Segment Open
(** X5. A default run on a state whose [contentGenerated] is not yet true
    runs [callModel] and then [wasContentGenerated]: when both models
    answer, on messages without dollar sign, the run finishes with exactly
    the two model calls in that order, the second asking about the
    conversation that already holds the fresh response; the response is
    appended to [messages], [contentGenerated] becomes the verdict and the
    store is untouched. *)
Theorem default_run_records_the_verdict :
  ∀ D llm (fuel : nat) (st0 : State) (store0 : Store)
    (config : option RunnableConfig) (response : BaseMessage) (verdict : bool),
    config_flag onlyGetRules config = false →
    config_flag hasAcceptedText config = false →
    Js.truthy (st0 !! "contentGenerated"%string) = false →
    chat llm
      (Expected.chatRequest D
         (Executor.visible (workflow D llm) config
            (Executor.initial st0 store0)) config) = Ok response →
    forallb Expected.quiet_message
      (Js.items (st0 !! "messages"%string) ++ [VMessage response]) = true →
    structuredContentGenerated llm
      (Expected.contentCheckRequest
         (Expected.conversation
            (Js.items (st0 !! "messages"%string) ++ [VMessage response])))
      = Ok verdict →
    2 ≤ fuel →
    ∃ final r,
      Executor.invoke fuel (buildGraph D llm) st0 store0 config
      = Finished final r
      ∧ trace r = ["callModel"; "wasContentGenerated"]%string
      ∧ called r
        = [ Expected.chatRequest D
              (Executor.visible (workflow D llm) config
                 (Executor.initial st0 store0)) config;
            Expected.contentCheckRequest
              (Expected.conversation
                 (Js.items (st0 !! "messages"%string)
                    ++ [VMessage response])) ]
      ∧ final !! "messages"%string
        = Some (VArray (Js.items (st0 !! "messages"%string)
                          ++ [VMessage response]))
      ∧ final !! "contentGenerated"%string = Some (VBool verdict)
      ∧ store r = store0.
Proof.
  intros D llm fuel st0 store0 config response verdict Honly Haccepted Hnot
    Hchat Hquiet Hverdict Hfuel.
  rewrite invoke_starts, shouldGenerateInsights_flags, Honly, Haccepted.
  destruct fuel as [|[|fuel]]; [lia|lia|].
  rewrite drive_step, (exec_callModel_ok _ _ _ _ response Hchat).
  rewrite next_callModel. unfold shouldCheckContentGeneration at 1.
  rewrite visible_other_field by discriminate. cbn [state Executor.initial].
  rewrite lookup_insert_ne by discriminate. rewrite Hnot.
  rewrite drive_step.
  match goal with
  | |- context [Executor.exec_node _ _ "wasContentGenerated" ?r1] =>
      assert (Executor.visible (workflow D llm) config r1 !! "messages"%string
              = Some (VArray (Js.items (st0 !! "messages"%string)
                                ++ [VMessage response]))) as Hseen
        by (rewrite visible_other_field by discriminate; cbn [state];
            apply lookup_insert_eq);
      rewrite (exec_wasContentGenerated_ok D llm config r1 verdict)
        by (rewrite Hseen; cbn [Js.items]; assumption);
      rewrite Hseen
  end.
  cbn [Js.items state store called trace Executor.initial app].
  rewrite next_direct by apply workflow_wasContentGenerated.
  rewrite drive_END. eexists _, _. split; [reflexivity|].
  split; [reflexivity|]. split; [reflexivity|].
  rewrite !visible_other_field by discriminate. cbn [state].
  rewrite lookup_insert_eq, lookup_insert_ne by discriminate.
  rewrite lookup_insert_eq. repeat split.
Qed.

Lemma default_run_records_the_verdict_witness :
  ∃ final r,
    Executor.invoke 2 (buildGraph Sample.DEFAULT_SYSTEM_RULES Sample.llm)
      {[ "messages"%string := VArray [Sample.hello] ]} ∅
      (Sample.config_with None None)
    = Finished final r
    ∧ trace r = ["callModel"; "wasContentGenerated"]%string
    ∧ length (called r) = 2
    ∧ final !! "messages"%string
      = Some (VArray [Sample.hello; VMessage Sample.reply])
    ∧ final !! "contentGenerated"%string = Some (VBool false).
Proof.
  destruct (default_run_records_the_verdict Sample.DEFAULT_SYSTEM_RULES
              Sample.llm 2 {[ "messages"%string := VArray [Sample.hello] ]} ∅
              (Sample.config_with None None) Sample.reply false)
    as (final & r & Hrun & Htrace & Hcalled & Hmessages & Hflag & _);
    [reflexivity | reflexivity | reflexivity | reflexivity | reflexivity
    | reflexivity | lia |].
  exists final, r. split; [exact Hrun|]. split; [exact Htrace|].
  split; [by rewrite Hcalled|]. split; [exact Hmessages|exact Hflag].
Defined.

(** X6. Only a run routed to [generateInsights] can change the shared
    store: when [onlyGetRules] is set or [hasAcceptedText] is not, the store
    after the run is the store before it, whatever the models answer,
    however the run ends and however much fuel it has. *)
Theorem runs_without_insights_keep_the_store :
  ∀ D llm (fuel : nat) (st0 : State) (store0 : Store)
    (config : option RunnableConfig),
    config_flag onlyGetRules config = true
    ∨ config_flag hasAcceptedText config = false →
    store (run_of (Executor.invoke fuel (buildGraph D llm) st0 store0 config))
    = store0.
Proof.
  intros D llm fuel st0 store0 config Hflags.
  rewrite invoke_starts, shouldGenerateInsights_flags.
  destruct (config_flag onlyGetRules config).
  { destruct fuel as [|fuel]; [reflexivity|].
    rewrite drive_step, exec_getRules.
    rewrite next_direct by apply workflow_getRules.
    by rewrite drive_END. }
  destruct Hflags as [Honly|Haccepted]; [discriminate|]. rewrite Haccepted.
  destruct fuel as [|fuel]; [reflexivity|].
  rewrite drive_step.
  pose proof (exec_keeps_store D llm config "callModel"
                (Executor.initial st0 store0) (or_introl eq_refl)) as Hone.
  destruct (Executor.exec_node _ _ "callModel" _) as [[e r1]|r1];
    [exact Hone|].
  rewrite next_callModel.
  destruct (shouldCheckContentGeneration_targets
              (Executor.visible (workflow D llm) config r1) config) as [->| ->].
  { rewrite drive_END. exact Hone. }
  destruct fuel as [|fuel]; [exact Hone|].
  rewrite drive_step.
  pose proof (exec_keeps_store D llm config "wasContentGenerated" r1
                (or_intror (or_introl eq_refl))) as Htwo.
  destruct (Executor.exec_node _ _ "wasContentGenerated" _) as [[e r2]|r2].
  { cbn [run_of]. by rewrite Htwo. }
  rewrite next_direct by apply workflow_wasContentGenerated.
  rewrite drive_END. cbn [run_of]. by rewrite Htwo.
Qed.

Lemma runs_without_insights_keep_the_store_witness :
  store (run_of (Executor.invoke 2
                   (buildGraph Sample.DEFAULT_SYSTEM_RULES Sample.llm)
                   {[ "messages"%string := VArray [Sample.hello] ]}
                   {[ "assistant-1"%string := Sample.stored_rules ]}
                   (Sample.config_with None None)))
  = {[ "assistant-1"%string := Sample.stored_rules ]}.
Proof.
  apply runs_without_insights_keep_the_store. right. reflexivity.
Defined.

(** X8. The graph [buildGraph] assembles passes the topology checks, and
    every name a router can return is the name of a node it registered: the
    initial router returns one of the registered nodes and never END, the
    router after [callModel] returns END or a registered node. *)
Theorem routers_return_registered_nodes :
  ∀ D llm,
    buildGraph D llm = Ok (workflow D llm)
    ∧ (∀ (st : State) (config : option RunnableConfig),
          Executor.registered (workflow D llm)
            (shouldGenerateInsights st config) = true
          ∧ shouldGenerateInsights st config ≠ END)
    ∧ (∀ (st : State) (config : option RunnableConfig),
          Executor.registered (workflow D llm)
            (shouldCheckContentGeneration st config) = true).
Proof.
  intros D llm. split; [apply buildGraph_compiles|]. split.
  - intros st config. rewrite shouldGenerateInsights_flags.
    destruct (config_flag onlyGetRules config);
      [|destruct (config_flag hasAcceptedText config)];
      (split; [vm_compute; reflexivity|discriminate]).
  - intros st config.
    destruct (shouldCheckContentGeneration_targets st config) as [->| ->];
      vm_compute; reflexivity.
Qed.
Segment Closed
EXERCISE INSTRUCTIONS:
Each line carrying the string "Hchat" should be copied out from the entries.

ANSWER BELOW:
    Hchat Hquiet Hverdict Hfuel.
  rewrite drive_step, (exec_callModel_ok _ _ _ _ response Hchat).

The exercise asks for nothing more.